Plain-language explanation.
Digital humanities applies computational tools and methods to humanities research — including history, literature, linguistics, and cultural studies. It enables scholars to analyse texts, images, and cultural artefacts at scales impossible through traditional close reading.
Core concepts and standard treatment.
Digital humanities methods include text mining and NLP (named entity recognition, sentiment analysis, topic modelling using LDA), corpus linguistics, network analysis of historical correspondences, digital mapping (GIS for spatial humanities), image analysis (iconographic databases), and building digital critical editions and archives.

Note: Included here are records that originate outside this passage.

(** * Multilayer perceptron from scratch: a shallow embedding

    The notebook builds a two-hidden-layer perceptron out of NDArray
    operations, trains it with a hand-written SGD step and evaluates it
    with a module-level accuracy metric.  The embedding has three layers:

    - the arithmetic of the tensor engine, an interface [Scalar] that the
      notebook's code is generic in, with two instances: [R] reads every
      operation as the exact real one, [xreal] adds the infinities, NaN
      and the overflow and underflow of the exponential;
    - the NDArray operations the notebook calls ([nd_dot], [nd_maximum],
      [nd_exp], ...) on vectors and matrices (a list of rows);
    - the notebook's own functions ([relu], [softmax], [net],
      [cross_entropy], [SGD], [evaluate_accuracy], the training loop),
      translated cell by cell. *)

From Stdlib Require Import Reals Lra Lia QArith Qreals.
From stdpp Require Import base option list gmap strings.

Close Scope Q_scope.

(** ** Scalars of the tensor engine *)

(** The operations on single entries that the notebook reaches through
    NDArray and numpy calls.  [lit] reads a Python float literal. *)
Class Scalar (num : Type) := {
  lit : Q → num;
  fadd : num → num → num;
  fsub : num → num → num;
  fmul : num → num → num;
  fdiv : num → num → num;
  fneg : num → num;
  fexp : num → num;
  flog : num → num;
  fmax : num → num → num;
  fgtb : num → num → bool;
}.

Definition zero {num : Type} `{!Scalar num} : num := lit (0 # 1).
Definition one {num : Type} `{!Scalar num} : num := lit (1 # 1).

(** Exact real arithmetic: what the operations compute when nothing is
    rounded, nothing overflows or underflows and no NaN arises.  [ln]
    agrees with the logarithm on positive arguments only, and a quotient by
    zero is a real number here; the statements below that go through [flog]
    or [fdiv] keep to arguments where the reading is the usual one. *)
#[export] Instance R_scalar : Scalar R := {|
  lit := Q2R;
  fadd := Rplus;
  fsub := Rminus;
  fmul := Rmult;
  fdiv := Rdiv;
  fneg := Ropp;
  fexp := exp;
  flog := ln;
  fmax := Rmax;
  fgtb := λ x y, if Rgt_dec x y then true else false;
|}.

(** The values of the engine's floating-point numbers with their special
    cases: a finite number, the two infinities, or NaN.  The operations
    below follow IEEE 754 on the special cases; a finite result of [+], [-],
    [*] or [/] is not rounded, and zero has no sign (a positive number over
    zero is [+inf]).  The exponential is [+inf] above 89 and 0 below -104,
    where the single-precision exponential has overflowed (from about 88.73
    on) and underflowed to 0 (from about -103.98 on); in between it keeps
    the exact value.  [nd.maximum] returns NaN when an operand is NaN. *)
Inductive xreal :=
  | Fin (r : R)
  | PInf
  | NInf
  | NaN.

Deeper theory, debates and edge cases.
Advanced digital humanities engages with computational approaches to literary history (distant reading — Moretti), digitisation and OCR quality challenges, FAIR data principles for humanities datasets, linked open data and the Semantic Web (CIDOC CRM ontology), and debates about the reproducibility and interpretability of computational humanities findings.
How it is applied in practice.
At the professor and digital research infrastructure level, digital humanities scholars lead projects such as the Oxford Text Archive, Programming Historian, and DARIAH; design data standards for cultural heritage (EAD, Dublin Core, IIIF); secure AHRC/NEH funding for digital editions; and supervise interdisciplinary research combining ML with archival science.